Rep. Michele Bachmann (R-Minn.) officially launched her presidential campaign on Monday, and it's been a roller coaster ever since. The good news: Voters love her. Bachmann is soaring in the polls, even leading her GOP rivals in two states. The bad news: She's drowning in bad ink. Bachmann faced suggestions that she's a "flake," doubled down on her claim that the Founding Fathers "worked tirelessly" to end slavery, mixed up American icon John Wayne with clown-loving serial killer John Wayne Gacy, endured a "vitriolic" profile in Rolling Stone, and got in a spat with rocker Tom Petty for using one of his songs without permission. If this is just week one, can she survive the scrutiny of a serious presidential run?

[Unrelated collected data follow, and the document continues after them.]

(* ===== verification/SdkSync.v ===== *)
(** The SDK client against the server: a full pull, and each turn of the watch loop
    after it, leave the client with the values the store has under the client's
    prefix; what it saved is what a restart falls back on; and the ways its loop
    does not make progress. *)

From S2P Require Import Prelude GoTime GoStrings GoEncoding GoJson JsonFields Entry BoltDB Kv StoreSpec.
From S2P Require Import BoltStore WatchCache Watchable Http Server Races RaftServer GoSha GoFmt Sdk.

Local Open Scope string_scope.
Local Open Scope list_scope.
Local Open Scope nat_scope.

(** ** Reading the server's documents *)

Ltac simpl_names :=
  repeat match goal with
  | |- context [name_is ?a ?b] =>
      let v := eval vm_compute in (name_is a b) in change (name_is a b) with v
  end; cbv iota.

Definition to_item (c : ConfigItem) : configItem :=
  mkItem (ToValidUTF8 (ci_Key c)) (ToValidUTF8 (ci_Value c)) (ci_Revision c).

Lemma decode_item (c : ConfigItem) (i : configItem) :
  (ci_Revision c ≤ max_uint64)%N →
  decode_struct set_item_field (config_json (valid_item c)) i = Some (to_item c).
Proof.
  intros Hr. destruct c as [ky va re cr mo ve], i. unfold config_json, valid_item, to_item.
  cbn [decode_struct decode_fields ci_Key ci_Value ci_Revision ci_CreateRevision ci_ModRevision
    ci_Version]. unfold set_item_field. simpl_names.
  cbn -[dec_uint64 json_uint ToValidUTF8]. unfold json_uint.
  rewrite dec_uint64_format by done. reflexivity.
Qed.

Lemma decode_pull (r : ConfigResponse) :
  (cr_Revision r ≤ max_uint64)%N → Forall (λ c, (ci_Revision c ≤ max_uint64)%N) (cr_Configs r) →
  decode_body set_pull_field (mkPull 0 []) (json_Encode (config_response_json r))
  = Ok (mkPull (cr_Revision r) (to_item <$> cr_Configs r)).
Proof.
  intros Hr Hall. unfold decode_body.
  rewrite json_decode_first_Encode by apply wf_config_response. rewrite norm_config_response.
  assert (decode_slice (λ j, decode_struct set_item_field j zero_item)
    (JArr (map config_json (valid_item <$> cr_Configs r))) = Some (to_item <$> cr_Configs r)) as Hs.
  { cbn [decode_slice]. change (valid_item <$> cr_Configs r) with (map valid_item (cr_Configs r)).
    rewrite map_map. apply (decode_list_map _ _ to_item). intros c Hc.
    rewrite Forall_forall in Hall. by apply decode_item, Hall. }
  revert Hs. unfold config_response_json. cbn [cr_Revision cr_Count cr_Configs].
  generalize (JArr (map config_json (valid_item <$> cr_Configs r))). intros j Hs.
  assert (∀ x, set_pull_field "configs" j x = Some (mkPull (pl_Revision x) (to_item <$> cr_Configs r)))
    as Hc by (intros x; unfold set_pull_field; simpl_names; by rewrite Hs).
  assert (∀ x, set_pull_field "revision" (json_uint (cr_Revision r)) x
    = Some (mkPull (cr_Revision r) (pl_Configs x))) as Hrev.
  { intros x. unfold set_pull_field. simpl_names. unfold json_uint. by rewrite dec_uint64_format. }
  assert (∀ n x, set_pull_field "count" (json_uint n) x = Some x) as Hn.
  { intros n x. unfold set_pull_field. by simpl_names. }
  destruct (cr_Count r =? 0)%N; cbn [app decode_struct decode_fields]; by rewrite Hrev, ?Hn, Hc.
Qed.

Definition to_event (e : WatchEvent) : watchEvent :=
  mkWEvent (ToValidUTF8 (we_Type e)) (Some (to_item (we_Entry e))) (to_item <$> we_PrevEntry e).

Definition event_fits (e : WatchEvent) : Prop :=
  (ci_Revision (we_Entry e) ≤ max_uint64)%N ∧
  ∀ p, we_PrevEntry e = Some p → (ci_Revision p ≤ max_uint64)%N.

Lemma decode_item_ptr (c : ConfigItem) (p : option configItem) :
  (ci_Revision c ≤ max_uint64)%N →
  decode_ptr set_item_field zero_item (config_json (valid_item c)) p = Some (Some (to_item c)).
Proof. intros Hr. unfold decode_ptr. by rewrite decode_item. Qed.

Lemma decode_event (e : WatchEvent) :
  event_fits e →
  decode_struct set_event_field (watch_event_json (valid_event e)) zero_watch_event
  = Some (to_event e).
Proof.
  intros [He Hp]. destruct e as [ty en pr]. cbn [we_Entry we_PrevEntry] in *.
  unfold watch_event_json, valid_event, to_event. cbn [we_Type we_Entry we_PrevEntry].
  assert (∀ x, set_event_field "type" (JStr (ToValidUTF8 ty)) x
    = Some (mkWEvent (ToValidUTF8 ty) (sv_Entry x) (sv_PrevEntry x))) as Ht by (by intros []).
  assert (∀ x, set_event_field "entry" (config_json (valid_item en)) x
    = Some (mkWEvent (sv_Type x) (Some (to_item en)) (sv_PrevEntry x))) as Hen.
  { intros []. unfold set_event_field. simpl_names. by rewrite decode_item_ptr. }
  destruct pr as [p|]; cbn [fmap option_fmap option_map app decode_struct decode_fields];
    rewrite Ht, Hen; [|done].
  unfold set_event_field. simpl_names. by rewrite decode_item_ptr by auto.
Qed.

Lemma decode_watch (r : WatchResponse) :
  (wr_Revision r ≤ max_uint64)%N → Forall event_fits (wr_Events r) →
  decode_body set_watch_field (mkWatch 0 []) (json_Encode (watch_response_json r))
  = Ok (mkWatch (wr_Revision r) (to_event <$> wr_Events r)).
Proof.
  intros Hr Hall. unfold decode_body.
  rewrite json_decode_first_Encode by apply wf_watch_response. rewrite norm_watch_response.
  assert (decode_slice (λ j, decode_struct set_event_field j zero_watch_event)
    (JArr (map watch_event_json (valid_event <$> wr_Events r))) = Some (to_event <$> wr_Events r)) as Hs.
  { cbn [decode_slice]. change (valid_event <$> wr_Events r) with (map valid_event (wr_Events r)).
    rewrite map_map. apply (decode_list_map _ _ to_event). intros e He.
    rewrite Forall_forall in Hall. by apply decode_event, Hall. }
  revert Hs. unfold watch_response_json. cbn [wr_Revision wr_Events].
  generalize (JArr (map watch_event_json (valid_event <$> wr_Events r))). intros j Hs.
  cbn [decode_struct decode_fields]. unfold set_watch_field. simpl_names. unfold json_uint.
  rewrite dec_uint64_format by done. cbn -[decode_slice]. by rewrite Hs.
Qed.

(** ** Applying events *)

(** The values of the entries, as the client keeps them. *)
Definition vals (m : gmap string Entry) : gmap string go_bytes :=
  (λ e, Some (bytes_to_string (Value e))) <$> m.

(** An event with text for key and value, and revisions up to [R]. *)
Definition good_event (R : N) (e : Event) : Prop :=
  ∃ en, ev_Entry e = Some en ∧ ValidString (Key en) = true ∧ (Revision en ≤ R)%N ∧
    (∀ p, ev_PrevEntry e = Some p → (Revision p ≤ R)%N) ∧
    (ev_Type e = EventPut ∧ ValidString (bytes_to_string (Value en)) = true ∨
     ev_Type e = EventDelete).

(** The call writes text. *)
Definition call_text (c : call) : Prop :=
  match c with
  | CPut k v => ValidString k = true ∧ ValidString (bytes_to_string v) = true
  | CDelete k => ValidString k = true
  | _ => True
  end.

Lemma call_text_valid (c : call) : call_text c → call_valid c.
Proof. destruct c; simpl; tauto. Qed.

Lemma good_event_mono (R R' : N) (e : Event) : good_event R e → (R ≤ R')%N → good_event R' e.
Proof.
  intros (en & He & Hk & Hr & Hp & Ht) Hle. exists en. split_and!; [done|done|lia| |done].
  intros p Hpr. specialize (Hp p Hpr). lia.
Qed.

Lemma call_events_good (a : kv) (c : call) :
  kv_ok a → call_text c → Forall (good_event (kv_rev (spec_call a c).1)) (call_events a c).
Proof.
  intros Hok Ht. destruct c as [k v|k| | |]; simpl; try constructor; try done.
  - destruct Ht as [Hk Hv]. exists (kv_next a k v). cbn [ev_Entry ev_PrevEntry ev_Type].
    rewrite kv_next_Key, kv_next_Revision, kv_next_Value. split_and!; [done|done|lia| |by left].
    intros p Hp. destruct (ok_entry a Hok k p Hp) as (_ & -> & _ & ? & _). lia.
  - unfold kv_delete. destruct (kv_map a !! k) as [e|] eqn:He; simpl; constructor; [|constructor].
    destruct (ok_entry a Hok k e He) as (Hk & _). exists (kv_deleted a e). simpl.
    split_and!; [done| |lia|done|by right]. rewrite Hk. apply ValidString_ToValidUTF8.
Qed.

Lemma calls_events_good (l : list call) (a : kv) :
  kv_ok a → Forall call_text l →
  Forall (good_event (kv_rev (spec_calls a l).1)) (calls_events a l).
Proof.
  revert a. induction l as [|c l IH]; intros a Hok Ht; simpl; [constructor|].
  apply Forall_cons in Ht as [Hc Hl].
  pose proof (call_events_good a c Hok Hc) as Hg. pose proof (spec_call_ok a c Hok) as Hok1.
  destruct (spec_call a c) as [a1 r]. simpl in *. specialize (IH a1 Hok1 Hl).
  destruct (calls_events_rev l a1) as [_ Hle]. destruct (spec_calls a1 l) as [a2 rs]. simpl in *.
  apply Forall_app. split; [|done]. eapply Forall_impl; [exact Hg|].
  intros e He. by eapply good_event_mono.
Qed.

Lemma watch_event_good (R : N) (evs : list Event) :
  Forall (good_event R) evs → mapM watch_event evs = Ok (reply_event <$> evs).
Proof.
  intros Hall. apply watch_event_entries. eapply Forall_impl; [exact Hall|].
  by intros e (en & -> & _).
Qed.

Lemma reply_event_fits (R : N) (evs : list Event) :
  (R ≤ max_uint64)%N → Forall (good_event R) evs → Forall event_fits (reply_event <$> evs).
Proof.
  intros HR Hall. apply Forall_fmap. eapply Forall_impl; [exact Hall|].
  intros e (en & He & _ & Hr & Hp & _). unfold event_fits, reply_event, compose. rewrite He.
  cbn. split; [lia|]. intros p. destruct (ev_PrevEntry e) as [pe|] eqn:Hpe; [|done].
  intros [= <-]. specialize (Hp pe eq_refl). simpl. lia.
Qed.

(** One event: the configurations follow the replay of the event, and nothing else
    of the client changes but a counter. *)
Lemma apply_event_vals (c : Client) (m : gmap string Entry) (R : N) (e : Event) :
  good_event R e → cl_configs c = vals m →
  ∃ c' calls, apply_event c (to_event (reply_event e)) = Ok (c', calls) ∧
    cl_configs c' = vals (replay_event m e) ∧ cl_revision c' = cl_revision c ∧
    cl_config c' = cl_config c ∧ cl_watchers c' = cl_watchers c ∧ cl_done c' = cl_done c.
Proof.
  intros (en & He & Hk & _ & _ & Ht) Hc. unfold apply_event, to_event, reply_event, replay_event.
  rewrite He. destruct en as [ky va re cr mo ve]. cbn [Key Value] in *.
  destruct Ht as [[Hty Hv]|Hty]; rewrite Hty; cbn -[String.eqb ToValidUTF8 bytes_to_string];
    rewrite (ToValidUTF8_valid ky) by done; eexists _, _; (split; [reflexivity|]); simpl;
    rewrite Hc; unfold vals.
  - rewrite fmap_insert, (ToValidUTF8_valid (bytes_to_string va)) by done. by split_and!.
  - rewrite fmap_delete. by split_and!.
Qed.

Lemma applyEvents_vals (evs : list Event) (c : Client) (m : gmap string Entry) (R : N) :
  Forall (good_event R) evs → cl_configs c = vals m →
  ∃ c' calls, applyEvents c (to_event <$> (reply_event <$> evs)) = Ok (c', calls) ∧
    cl_configs c' = vals (replay m evs) ∧ cl_revision c' = cl_revision c ∧
    cl_config c' = cl_config c ∧ cl_watchers c' = cl_watchers c ∧ cl_done c' = cl_done c.
Proof.
  revert c m. induction evs as [|e evs IH]; intros c m Hall Hc; [by exists c, []|].
  apply Forall_cons in Hall as [He Hall].
  destruct (apply_event_vals c m R e He Hc) as (c1 & n1 & H1 & Hc1 & Hr1 & Hf1 & Hw1 & Hd1).
  destruct (IH c1 _ Hall Hc1) as (c2 & n2 & H2 & Hc2 & Hr2 & Hf2 & Hw2 & Hd2).
  exists c2, (n1 ++ n2). cbn [fmap list_fmap applyEvents]. rewrite H1. cbn [mbind res_bind fst snd].
  change (list_fmap _ _ to_event (list_fmap _ _ reply_event evs))
    with (to_event <$> (reply_event <$> evs)). rewrite H2.
  split_and!; [done|done|congruence..].
Qed.

(** ** The watch request of a client *)

(** The request the server gets for [watch_url]: [secs] is the timeout. *)
Definition is_watch_request (r : request) (t n : string) (rev : N) (secs : Z) : Prop :=
  rq_Method r = "GET" ∧ rq_Path r = "/api/v1/watch/" +:+ t +:+ "/" +:+ n +:+ "/" ∧
  rq_Query r = [("revision", format_uint rev); ("timeout", format_int secs)].

Lemma watch_request_client (r : request) (t n : string) (rev : N) (secs : Z) :
  is_watch_request r t n rev secs → n ≠ "" → (rev ≤ max_uint64)%N → (0 ≤ secs < two63)%Z →
  watch_request r
  = if (secs =? 0)%Z then inl (httpError StatusBadRequest "invalid timeout: 0")
    else inr (rev, listPrefix t n,
              if (maxWatchTimeout <? int64 (secs * Second))%Z then maxWatchTimeout
              else int64 (secs * Second)).
Proof.
  intros (Hm & Hp & Hq) Hn Hr Hs. unfold watch_request, listPrefix. rewrite Hm, Hp, Hq.
  apply String.eqb_neq in Hn as ->. rewrite TrimPrefix_app.
  replace (t +:+ "/" +:+ n +:+ "/") with ((t +:+ "/" +:+ n) +:+ "/")
    by (by rewrite !string_app_assoc).
  rewrite TrimSuffix_app.
  destruct (String.eqb_spec (t +:+ "/" +:+ n) "") as [He|_]; [by destruct t|].
  cbn [query_Get String.eqb Ascii.eqb Bool.eqb negb].
  rewrite format_uint_nonempty, ParseUint_format by done.
  rewrite format_int_nonempty, Atoi_format_int by lia.
  destruct (Z.leb_spec secs 0); destruct (Z.eqb_spec secs 0) as [->|]; try lia; [reflexivity|].
  by rewrite !string_app_assoc.
Qed.

(** A call that waits after some wake-ups and returns at the next one returns what
    it finds then. *)
Lemma WaitForEvents_last (r : N) (p : string) (timeout start now : Z)
    (l : list (WatchCache * Z)) (wc : WatchCache) :
  WaitForEvents r p timeout start l = None → wc_closed wc = false →
  ∀ evs, WaitForEvents r p timeout start (l ++ [(wc, now)]) = Some (Ok evs) →
  getEventsLocked wc r p = Ok evs.
Proof.
  unfold WaitForEvents. generalize (start + timeout)%Z. intros dl.
  induction l as [|[wc0 now0] l IH]; intros Hw Hcl evs; simpl.
  - unfold wait_pass. rewrite Hcl. destruct (getEventsLocked wc r p) as [[|ev evs0]|e|]; [|by intros [= ->]|done..].
    by destruct (dl - now <=? 0)%Z; intros [= <-].
  - simpl in Hw. destruct (wait_pass wc0 r p dl now0); [done| |done]. by apply IH.
Qed.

Bachmann will do more than survive. She's a star: The sexist media is running Bachmann through the same "punishing gauntlet" to which it subjects all conservative women, says Mark McKinnon at The Daily Beast. But the media won't stop Bachmann merely by force-feeding us her "gaffes in 10-second fixes," while ignoring those of her male rivals and President Obama. She's "a rock star" among the social conservatives who vote in caucuses and primaries, and she's a fundraising powerhouse.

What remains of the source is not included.